I found the recent Wisconsin State Journal article on the school board elections and Nichelle Nichols’ Urban League employment odd and at the same time interesting. When I was elected in 2006, there was a well established practice that board members would abstain from both discussion and voting if there was a conflict of interest OR the APPEARANCE of a conflict of interest. I distinctly remember leaving the room, and watching other board members leave the room when discussions involved employment, financial interests, leadership positions in nonprofits, and other factors involving the board member or a close member of their family. This practice is less codified than it was in 2006, and perhaps should be revisited when the new board member(s) take(s) office.
In tapping members of the community, there are few board members who have zero conflicts of interest. I have stepped out of participation when the discussion involved agreements with my employer, or decisions that would possibly affect the value of property owned by my husband. Arlene has stepped out of discussions involving Promega, her employer. As a retired teacher with related MMSD benefits, Marj has stepped out of negotiations and bargaining. Ed has, in the past, stepped out of decisions involving the Goodman Center where his wife is a board member. More than one of us has stepped out of disciplinary decisions that have affected the children of colleagues or friends of the family.
I believe that this high standard of conduct has been good practice for the district. People openly acknowledge that they oughtn’t discuss or vote on a matter because they may not be entirely neutral or lacking in interests other than the best interest of the district. Which is what board members are elected to consider first and foremost.
Nichelle Nichols has acknowledged the issues throughout her campaign and has indicated that she would step out where discussions and decisions overlap with her ULGM responsibilities. Mary Burke, if elected, will need to do her own soul searching about whether it is appropriate to vote on matters related to AVID, Boys and Girls Club, Dane County United Way, and perhaps other organizations where she plays a significant philanthropy and/or leadership role. If re-elected, I expect that Arlene will continue to take the high road as she has done in the past. The candidate who appears to carry the least conflict of interest baggage is Michael Flores, and I would expect that other board members and district counsel would play a role in helping him to decide how to handle conflicts if they arise.
What concerns me at this time is a subtle shift that has de-emphasized the higher standard to which board members once held themselves. The GAB response to DeFour appears to narrowly focus on whether there is an employment relationship between a board member and an organization that may benefit from a board vote, ignoring other types of relationships that would make impartiality challenging to exercise or demonstrate.
In addition, the post-election orientations for board members that were formerly in place have fallen by the wayside in recent years. As a result, people elected in recent years did not receive the printed copies of board policies and discussion of how they worked – including conflicts of interest – that helped to train and inform myself and other longer-serving board members.

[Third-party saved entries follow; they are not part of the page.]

(** A session for a client, once.  A hard reset that authenticates under the
    tls-crypt key, from an address and session id without a session, opens exactly
    one: under that key in the table, with the next identity, nothing established and
    no address, answered by the server's own hard reset on the new control channel and
    counted as one handshake.  No other session, table or counter changes.  The same
    datagram arriving once more, at any time, is a replay to the session it opened:
    no key vouches for it. *)
Theorem hard_reset_once (cfg : settings) (tlsKey serverSID : bytes) (queue : Z)
    (pool : option IpPool.ipPool) (v : server) (now : Z) (pick : bool) (addr packet : bytes)
    (w : TlsCrypt.Wrapper) (cp : ControlPacket) :
  pool_ok pool [] -> sreachable cfg tlsKey queue pool v -> hard_reset tlsKey packet w cp ->
  let key : sessionKey := (addr, take 8 (drop 1 packet)) in
  sv_sessions v !! key = None ->
  exists v', handleDatagram cfg tlsKey (Some serverSID) now pick addr packet v =
      Ok (v', [(sv_next v, RespondOn 0 cp OpControlHardResetServerV2)]) /\
    sv_sessions v' = <[key := sv_next v]> (sv_sessions v) /\
    sv_heap v !! sv_next v = None /\
    sv_heap v' = <[sv_next v := newEntry key serverSID (Unwrap w [] packet).2]> (sv_heap v) /\
    sv_dataSessions v' = sv_dataSessions v /\ sv_pool v' = sv_pool v /\ sv_stats v' = addStarted (sv_stats v) /\
    forall now', genuine tlsKey v' now' addr packet = false.
Proof.
  intros Hp Hr [Hlen Hb (b & rest & -> & Eh) Hw (pre & pt & Hu & Hc)] key Hn.
  pose proof (sreachable_inv _ _ _ _ _ Hp Hr) as Hv. unfold handleDatagram, arrive. rewrite Eh. cbn [fst].
  assert (Serve.is_data_opcode OpControlHardResetClientV2 = false) as Hd by done. rewrite Hd, andb_false_r.
  set (packet := b :: rest) in *.
  assert (Hmin : 49 <= zlen packet).
  { unfold unwrap_verdict in Hu. by destruct (Z.ltb_spec (zlen packet) 49). }
  assert (Hl : lookup_datagram addr packet v =
    Some (Fresh addr (mkHeader OpControlHardResetClientV2 0 (take 8 (drop 1 packet))) packet)).
  { unfold lookup_datagram, packet. fold packet. rewrite (proj2 (Z.ltb_ge _ _)) by done. rewrite Eh.
    change (negb (ValidOpcode OpControlHardResetClientV2)) with false.
    rewrite (proj2 (Z.ltb_ge _ _)) by done. cbv zeta. by replace (sv_sessions v !! _) with (@None nat) by (symmetry; exact Hn). }
  rewrite Hl. outcome_simpl. cbn [authenticate_job]. rewrite Hw.
  unfold authenticate_control. pose proof (Unwrap_result w [] packet) as HU. rewrite Hu in HU.
  pose proof (unwrap_twice w packet Hb (NewWrapper_zero _ _ Hw)) as Htw.
  destruct (Unwrap w [] packet) as [r w'] eqn:EU. injection HU as -> HU. cbn [snd] in *. rewrite Hc. outcome_simpl.
  unfold as_dc, mbind, outcome_bind. cbv beta iota. cbn [finish_job]. unfold insert_candidate.
  cbn [newEntry e_key hdr_SessionID]. fold key.
  replace (sv_sessions v !! _) with (@None nat) by (symmetry; exact Hn). eexists. split; [done|]. split_and!; try done.
  - cbn. destruct (sv_heap v !! sv_next v) eqn:E; [|done]. apply (vi_fresh v Hv) in E. lia.
  - intros now'. unfold genuine, packet. fold packet. rewrite Eh. cbn [fst]. rewrite Hd. fold key.
    unfold control_wrapper. cbn [count sv_sessions sv_heap]. by rewrite !lookup_insert_eq.
Qed.

(** ** Runs *)

(** The callers' obligations as a check. *)
Definition event_okb (s : Session W) (ev : event (W := W)) : bool :=
  match ev with
  | EPublishKeys dk c _ => (zlen (k2_raw dk) =? 256) && negb (Cipher.cipherKeyLen c =? 0)
  | EPublishLease _ _ _ _ _ => negb (Cipher.cipherKeyLen (Session.Cipher s) =? 0)
  | EFinish _ _ (RenegKeys dk) => zlen (k2_raw dk) =? 256
  | _ => true
  end.

Definition sevent_okb (v : server) (ev : sevent (W := W)) : bool :=
  match ev with
  | SSession id ev => match sv_heap v !! id with Some e => event_okb (e_sess e) ev | None => true end
  | SAssign _ (Some (AssignIP (Some want))) => bool_decide (bytes_ok want)
  | _ => true
  end.

Lemma sevent_okb_ok (v : server) (ev : sevent (W := W)) : sevent_okb v ev = true -> sevent_ok v ev.
Proof.
  destruct ev as [| | | |id ev| |id hook| | | |]; cbn; try done.
  - intros Hb e He. rewrite He in Hb. destruct ev as [dk c ncp|? ? ? ? w| | | | | | | | | | | | |? ? [| |dk]| | | |]; cbn in *; try done.
    + apply andb_true_iff in Hb as [->%Z.eqb_eq Hc]. split; [done|]. by apply Z.eqb_neq, negb_true_iff.
    + by apply Z.eqb_neq, negb_true_iff.
    + by apply Z.eqb_eq.
  - destruct hook as [[[want|]| |]|]; try done. by intros ?%bool_decide_eq_true.
Qed.

(** A run of the server; [None]: a step panicked or its caller broke its word. *)
Fixpoint srun (cfg : settings) (tlsKey : bytes) (queue : Z) (v : server) (evs : list sevent)
    : option (server * list (nat * action)) :=
  match evs with
  | [] => Some (v, [])
  | ev :: evs =>
      if sevent_okb v ev then
        match sexec cfg tlsKey queue v ev with
        | Ok (v, a1) => '(v, a2) ← srun cfg tlsKey queue v evs; Some (v, a1 ++ a2)
        | _ => None
        end
      else None
  end.

Lemma srun_reachable (cfg : settings) (tlsKey : bytes) (queue : Z) (pool : option IpPool.ipPool) (evs : list sevent)
    (v v' : server) (A : list (nat * action)) :
  sreachable cfg tlsKey queue pool v -> srun cfg tlsKey queue v evs = Some (v', A) -> sreachable cfg tlsKey queue pool v'.
Proof.
  revert v A. induction evs as [|ev evs IH]; intros v A Hr; cbn; [by intros [= <- <-]|].
  destruct (sevent_okb v ev) eqn:Eo; [|done]. destruct (sexec _ _ _ _ _) as [[v1 a1]| |] eqn:Ex; try done.
  destruct (srun _ _ _ v1 evs) as [[v2 a2]|] eqn:Er; [|done]. cbn. intros [= <- <-].
  eapply IH; [|exact Er]. eapply sreach_step; [done|by apply sevent_okb_ok|done].
Qed.
End props.

(** ** Examples and witnesses *)

Module Toy.
Import SessionProps.Toy.
#[export] Existing Instances DataChan.Toy.aead DataChan.Toy.laws TlsCrypt.Toy.prims TlsCrypt.Toy.laws.

Definition tlsKey : bytes := TlsCrypt.Toy.key.
Definition pool : IpPool.ipPool := IpPool.ToyPool.pool0.
Definition addr (i : Z) : bytes := of_string "10.0.0." ++ [48 + i] ++ of_string ":1194".
Definition sid (i : Z) : bytes := replicate 8 i.

(** A client's first datagram. *)
Definition reset (i : Z) : bytes :=
  let header := 56 :: sid i in
  match NewWrapper tlsKey false with
  | Ok w => wrapWithPID w [] header (be32 1 ++ be32 100)
              (AppendPlaintext (mkControlPacket OpControlHardResetClientV2 0 (sid i) [] zeroSessionID 0 []) [])
  | _ => []
  end.

Notation sevent := (sevent (W := replayWindow)).
Notation server := (server (W := replayWindow)).

(** A client knocks and becomes session [id]. *)
Definition knock (i : Z) : list sevent :=
  [SArrive 0 false (addr i) (reset i); SAuth 0 (Some (replicate 8 77)); SFinish 0 false 0].
(** Its handshake up to the negotiated keys. *)
Definition keys (id : nat) : list sevent := [SSession id (EPublishKeys oldKey Cipher.AES256 true)].
(** And on to its hand-over, at the address the embedder wants. *)
Definition up (id : nat) (want : bytes) : list sevent :=
  keys id ++ [SAssign id (Some (AssignIP (Some want))); SPublish 5 id; SSession id EHandshakeDone; SSession id EPublish].

Definition srun0 (evs : list sevent) : option (server * list (nat * action)) :=
  srun cfg tlsKey 8 (newServer (Some pool)) evs.
Definition final (evs : list sevent) : server := match srun0 evs with Some (v, _) => v | None => newServer None end.

Definition home : bytes := [10; 9; 0; 3].
(** One client is served; another has its keys. *)
Definition busy : list sevent := knock 1 ++ up 0 home ++ knock 2 ++ keys 1.

Lemma run_reaches (evs : list sevent) :
  is_Some (srun0 evs) -> sreachable cfg tlsKey 8 (Some pool) (final evs).
Proof.
  unfold final. intros [[v A] E]. rewrite E. eapply srun_reachable; [apply sreach_new|exact E].
Qed.

Lemma pool_fresh : IpPool.lease_inv pool [].
Proof. apply (IpPool.newIPPool_inv IpPool.ToyPool.net); [decide_now|vm_compute; reflexivity]. Qed.

(** A datagram in flight across [Close] opens a session in a closed server, after the
    sessions to be torn down have been collected: nothing will tear it down. *)
Definition leaked : server := final [SArrive 0 false (addr 1) (reset 1); SAuth 0 (Some (sid 9)); SClose; SFinish 0 false 0].
Example opened_after_close :
  sv_closed leaked = true /\ map_to_list (sv_sessions leaked) = [((addr 1, sid 1), 0%nat)].
Proof. split; vm_compute; reflexivity. Qed.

In addition, Board Policy 1540 – School Board Ethics that addresses ethics was rewritten in recent years. That rewrite added a good deal of language about board behavior, but the relevant language on conflicts of interest is relegated to the MMSD “Code of Conduct” Board Policy 9000A, in which the following sections are overshadowed by concern about decisions made to enter into contracts or purchase services:
3 No employee or member of the Board of Education shall participate in or attempt to influence any District decision-making process in which s/he has a substantial personal or financial interest.

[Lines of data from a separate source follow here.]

(* ===== verification/Handshake.v ===== *)
(** * Handshake: a session from its first datagram to its hand-over

    Model of [runHandshake] and [performPushExchange] of [ovpn.go], composed of what
    [Auth], [Push], [Session] and [Server] model: the key exchange over TLS, the loop
    that answers push requests, the assignment and publication of the tunnel address
    on the first of them, and the ways a bring-up ends.

    Below the buffered reader of a session is the TLS connection: what its next reads
    return, after which they fail.  The TLS handshake, the hooks, the randoms and the
    success of writes are arguments.  The body runs without interference; it is a
    sequence of steps of the server. *)

From stdpp Require Import gmap.
From S2P Require Import Prelude GoText Wire TlsCrypt Replay KeyDeriv DataChan Cipher IpPool Push Session SessionProps Auth Serve Server ServerInv ServerProps.
Import IpPool Session SessionProps Server ServerInv ServerProps.

Module Handshake.

(** ** The buffered reader *)

(** What is buffered, and what the reads of the connection will return. *)
Record reader := mkReader { r_buf : bytes; r_reads : list bytes }.

(** A read into the empty buffer; a read of no bytes is repeated. *)
Fixpoint fill (reads : list bytes) : option (Z * reader) :=
  match reads with
  | [] => None
  | [] :: reads => fill reads
  | (b :: chunk) :: reads => Some (b, mkReader chunk reads)
  end.

Definition ReadByte (r : reader) : option (Z * reader) :=
  match r_buf r with b :: buf => Some (b, mkReader buf (r_reads r)) | [] => fill (r_reads r) end.

Definition Buffered (r : reader) : Z := zlen (r_buf r).

(** The loop of [readControlString] over it. *)
Fixpoint readLoop (quota : nat) (r : reader) (buf : bytes) : outcome Push.push_error (bytes * reader) :=
  match quota with
  | O => Err Push.ErrNoTerminator
  | S quota =>
      match ReadByte r with
      | None => Err Push.ErrReaderEOF
      | Some (b, r) => if b =? 0 then Ok (buf, r) else readLoop quota r (buf ++ [b])
      end
  end.

Definition readControlString (r : reader) : outcome Push.push_error (bytes * reader) :=
  readLoop (Z.to_nat Push.maxControlStringLen) r [].

(** The bytes still to come. *)
Definition flatten (r : reader) : bytes := r_buf r ++ concat (r_reads r).

(** The reader when [n] more bytes have been read. *)
Fixpoint skip (n : nat) (reads : list bytes) : reader :=
  match reads with
  | [] => mkReader [] []
  | chunk :: reads => if (n <=? length chunk)%nat then mkReader (drop n chunk) reads else skip (n - length chunk) reads
  end.

Definition advance (n : nat) (r : reader) : reader :=
  if (n <=? length (r_buf r))%nat then mkReader (drop n (r_buf r)) (r_reads r)
  else skip (n - length (r_buf r)) (r_reads r).

(** ** What a bring-up meets *)

Record world := mkWorld {
  w_tls : bool;                                     (* the TLS handshake succeeds *)
  w_auth : bytes -> bytes -> Auth.hook_result;      (* [Config.AuthUserPass], if set *)
  w_rand1 : option bytes;                           (* [rand.Read] *)
  w_rand2 : option bytes;
  w_keyWrite : bool;                                (* the write of the key message succeeds *)
  w_assign : option assign_result;                  (* [Config.AssignIP], if set *)
  w_order : list nat;                               (* the order of the session table *)
  w_replyWrite : nat -> bool;                       (* the write of the n-th push reply *)
  w_now : Z;
}.

Definition pushRequestLiteral : bytes := of_string "PUSH_REQUEST".

Inductive push_failure :=
  | NoNetwork | NoCipher | BadRequest (e : Push.push_error) | UnexpectedRequest (req : bytes)
  | NotAssigned | NotPublished | ReplyNotWritten | OutOfFuel.

(** The bytes of [n] push requests. *)
Definition requests (n : nat) : bytes := concat (replicate n (pushRequestLiteral ++ [0])).

Section handshake.
Context {W : Type} `{!AntiReplay W} `{!DataChan.AEAD} `{!TLSCryptPrims} `{!PRFHashes}.
Notation entry := (entry (W := W)).
Notation server := (server (W := W)).
Variables (C : Serve.Config) (R : Serve.resolved).

Definition settings_of : settings := Serve.session_settings C R.

(** [sess.assignedIP]. *)
Definition assignedIP (id : nat) (v : server) : option bytes :=
  sv_heap v !! id ≫= fun e => AssignedIP (e_sess e).

(** The reply to a push request; [None]: its text is not modelled. *)
Definition pushReply (id : nat) (v : server) : option bytes :=
  e ← sv_heap v !! id;
  ip ← AssignedIP (e_sess e);
  network ← Serve.c_Network C;
  Push.buildPushReply ip network (PeerID (e_sess e)) (Session.Cipher (e_sess e)) (a_peerSupportsNCP (s_lease (e_sess e)))
    (Push.durationToPushedSeconds (Serve.pingEvery R)) (Push.durationToPushedSeconds (Serve.reapWindow R)).

(** The body of [performPushExchange] under [sess.assignedIP == nil]. *)
Definition establish (w : world) (id : nat) (v : server)
    : outcome DataChan.dc_error (option push_failure * server * list (nat * action)) :=
  '(a, v, acts) ← assignTunnelIP settings_of (w_assign w) (w_order w) id v;
  match sv_heap v !! id with
  | None => Ok (Some NotAssigned, v, acts)
  | Some e =>
      let v := record_assigned id e (a, v) in
      match a with
      | Got _ =>
          v ← publish settings_of (w_now w) (Serve.sessionInboundQueue R) id v;
          Ok (if assignedIP id v is Some _ then None else Some NotPublished, v, acts)
      | _ => Ok (Some NotAssigned, v, acts)
      end
  end.

(** What an exchange comes to. *)
Record pushed := mkPushed {
  p_failure : option push_failure;
  p_reader : reader;
  p_replies : list (option bytes);
  p_actions : list (nat * action);
  p_server : server;
}.

Fixpoint pushLoop (fuel : nat) (w : world) (id : nat) (r : reader) (replies : list (option bytes))
    (acts : list (nat * action)) (v : server) : outcome DataChan.dc_error pushed :=
  match fuel with
  | O => Ok (mkPushed (Some OutOfFuel) r replies acts v)
  | S fuel =>
      match readControlString r with
      | Panic => Panic
      | Err e => Ok (mkPushed (Some (BadRequest e)) r replies acts v)
      | Ok (req, r) =>
          if negb (bool_decide (req = pushRequestLiteral))
          then Ok (mkPushed (Some (UnexpectedRequest req)) r replies acts v) else
          '(f, v, a) ← match assignedIP id v with Some _ => Ok (None, v, []) | None => establish w id v end;
          let acts := acts ++ a in
          match f with
          | Some f => Ok (mkPushed (Some f) r replies acts v)
          | None =>
              if negb (w_replyWrite w (length replies)) then Ok (mkPushed (Some ReplyNotWritten) r replies acts v) else
              let replies := replies ++ [pushReply id v] in
              if Buffered r =? 0 then Ok (mkPushed None r replies acts v)
              else pushLoop fuel w id r replies acts v
          end
      end
  end.

Definition performPushExchange (w : world) (id : nat) (r : reader) (v : server) : outcome DataChan.dc_error pushed :=
  match sv_pool v, sv_heap v !! id with
  | Some _, Some e =>
      if bool_decide (Session.Cipher (e_sess e) = []) then Ok (mkPushed (Some NoCipher) r [] [] v)
      else pushLoop (S (length (flatten r))) w id r [] [] v
  | _, _ => Ok (mkPushed (Some NoNetwork) r [] [] v)
  end.

(** A step of the session with what it leaves for later. *)
Definition finishTodo (id : nat) (v : server) : server :=
  Nat.iter (match sv_heap v !! id with Some e => length (e_todo e) | None => 0%nat end) (do_next id) v.

Definition settle (id : nat) (ev : event (W := W)) (v : server) : outcome DataChan.dc_error (server * list (nat * action)) :=
  '(v, acts) ← session_event settings_of id ev v; Ok (finishTodo id v, map (pair id) acts).

(** A bring-up that fails: its teardown runs to the load of [published]. *)
Definition settleFailed (id : nat) (f : hs_failure) (v : server) : outcome DataChan.dc_error (server * list (nat * action)) :=
  '(v, a1) ← settle id (EHandshakeFailed f) v;
  '(v, a2) ← settle id ECloseNotify v;
  Ok (v, a1 ++ a2).

(** How a bring-up ends: the stage that failed, if any; the key message, the push
    replies and the rejection written; the actions; the server left behind. *)
Record handshake := mkHandshake {
  h_failure : option (hs_failure * option push_failure);
  h_keyMessage : bytes;
  h_replies : list (option bytes);
  h_rejection : option bytes;
  h_actions : list (nat * action);
  h_server : server;
}.

Definition authHook (w : world) : option (bytes -> bytes -> Auth.hook_result) :=
  if Serve.c_AuthUserPass C then Some (w_auth w) else None.

Definition exchange_of (w : world) (e : entry) (stream : bytes) : Auth.exchange :=
  Auth.performKeyMethod2Exchange (Serve.dataCiphers R) (authHook w)
    (w_rand1 w) (w_rand2 w) (w_keyWrite w) (e_key e).2 (e_SessionID e) stream.

Definition runHandshake (w : world) (id : nat) (r : reader) (v : server) : outcome DataChan.dc_error handshake :=
  match sv_heap v !! id with
  | None => Ok (mkHandshake None [] [] None [] v)
  | Some e =>
      if negb (w_tls w) then
        '(v, a) ← settleFailed id FailTLS v;
        Ok (mkHandshake (Some (FailTLS, None)) [] [] None a v)
      else
        let x := exchange_of w e (flatten r) in
        match Auth.x_result x with
        | None | Some Panic => Panic
        | Some res =>
            let r := match Auth.x_tlsReader x with
                     | Some rest => advance (length (flatten r) - length rest) r
                     | None => r
                     end in
            '(v, _) ← match Auth.x_published x with
                      | Some (dataKeys, cipher, ncp) => session_event settings_of id (EPublishKeys dataKeys cipher ncp) v
                      | None => Ok (v, [])
                      end;
            match res with
            | Panic => Panic
            | Err err =>
                let '(f, reason) := Auth.exchange_failure err in
                '(v, a) ← settleFailed id f v;
                Ok (mkHandshake (Some (f, None)) (Auth.x_written x) []
                      ((fun reason => (Auth.rejectAuthAfterPushRequest (flatten r) reason).2) <$> reason) a v)
            | Ok _ =>
                p ← performPushExchange w id r v;
                match p_failure p with
                | Some f =>
                    '(v, a) ← settleFailed id FailPush (p_server p);
                    Ok (mkHandshake (Some (FailPush, Some f)) (Auth.x_written x) (p_replies p) None (p_actions p ++ a) v)
                | None =>
                    '(v, a1) ← settle id EHandshakeDone (p_server p);
                    '(v, a2) ← settle id EPublish v;
                    Ok (mkHandshake None (Auth.x_written x) (p_replies p) None (p_actions p ++ a1 ++ a2) v)
                end
            end
        end
  end.
End handshake.
(** ** The reader yields the stream *)

Lemma fill_flat (reads : list bytes) :
  match fill reads with Some (b, r) => concat reads = b :: flatten r | None => concat reads = [] end.
Proof. induction reads as [|[|b c] reads IH]; [done|exact IH|done]. Qed.

Lemma ReadByte_flat (r : reader) :
  match ReadByte r with Some (b, r') => flatten r = b :: flatten r' | None => flatten r = [] end.
Proof. unfold ReadByte, flatten. destruct (r_buf r); [apply fill_flat|done]. Qed.

(** How the bytes arrive does not matter to what is read, only to what is buffered. *)
Lemma readLoop_flat (quota : nat) (r : reader) (buf : bytes) :
  match readLoop quota r buf with
  | Ok (s, r') => Push.readLoop quota (flatten r) buf = Ok (s, flatten r') /\ (length (flatten r') < length (flatten r))%nat
  | Err e => Push.readLoop quota (flatten r) buf = Err e
  | Panic => False
  end.
Proof.
  revert r buf. induction quota as [|quota IH]; intros r buf; [done|]. cbn [readLoop Push.readLoop].
  pose proof (ReadByte_flat r) as Hb. destruct (ReadByte r) as [[b r']|]; rewrite Hb; [|done].
  destruct (b =? 0); [split; [done|cbn; lia]|]. specialize (IH r' (buf ++ [b])).
  destruct (readLoop quota r' _) as [[s r2]|e|]; [|done..]. destruct IH as [IH1 IH2]. split; [done|cbn; lia].
Qed.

4 No employee or member of the Board of Education may use her/his employment or position with the District in a way that produces or assists in the production of a substantial benefit for the employee.

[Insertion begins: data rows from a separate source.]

(* ===== verification/Tunnel.v ===== *)
(** * Tunnel: from one end to the other

    The components put together, seen from a client that holds the mirror image of
    the data channel's keys: what it seals arrives as datagrams ([handleDatagram]),
    finds its session by the peer-id, is opened and queued, and is read by the
    embedder; what the embedder writes is sealed and opens at the client.  On top of
    it the userspace stack reads the session and answers. *)

From stdpp Require Import gmap.
From S2P Require Import Prelude Wire TlsCrypt Replay KeyDeriv DataChan Cipher IpPool Frame IPv4 Reassembly Stack Session SessionProps Serve Server ServerInv ServerProps Handshake.
Import Frame IPv4 IpPool Session SessionProps Server ServerInv ServerProps Handshake.

Module Tunnel.

Section traffic.
Context {W : Type} `{!AntiReplay W} `{!DataChan.AEAD} `{!TLSCryptPrims}.
Notation entry := (entry (W := W)).
Notation server := (server (W := W)).

(** What happens to a session: the [i]-th packet of its client arrives, from any
    address; the embedder writes a packet; the embedder reads into [n] bytes. *)
Inductive traffic := Up (now : Z) (addr : bytes) (i : nat) | Down (p : bytes) | Recv (n : Z).

(** The server, the datagrams sent to the client, and what the embedder has read. *)
Record flow := mkFlow { f_server : server; f_sent : list bytes; f_got : list bytes }.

“Substantial personal interest” or “substantial benefit” to the employee or member of the Board of Education includes, but is not limited to, such interest or benefit that an immediate family member has, as well as an interest in an organization with which the employee or member of the Board of Education is associated.
It is my hope that as the newly configured board takes shape in a few weeks, it will use the orientation and settling period to review and reflecting on the above sections of board policy and procedure. My personal perspective is that such an effort would be time well spent, if only to collectively remember and affirm the fundamental and primary responsibility of elected board members to serving the best interests of the district and its students. There is no question that individual board members ‘get it,’ but there also is something very powerful about making a group commitment to these values at the beginning of the annual school policy cycle.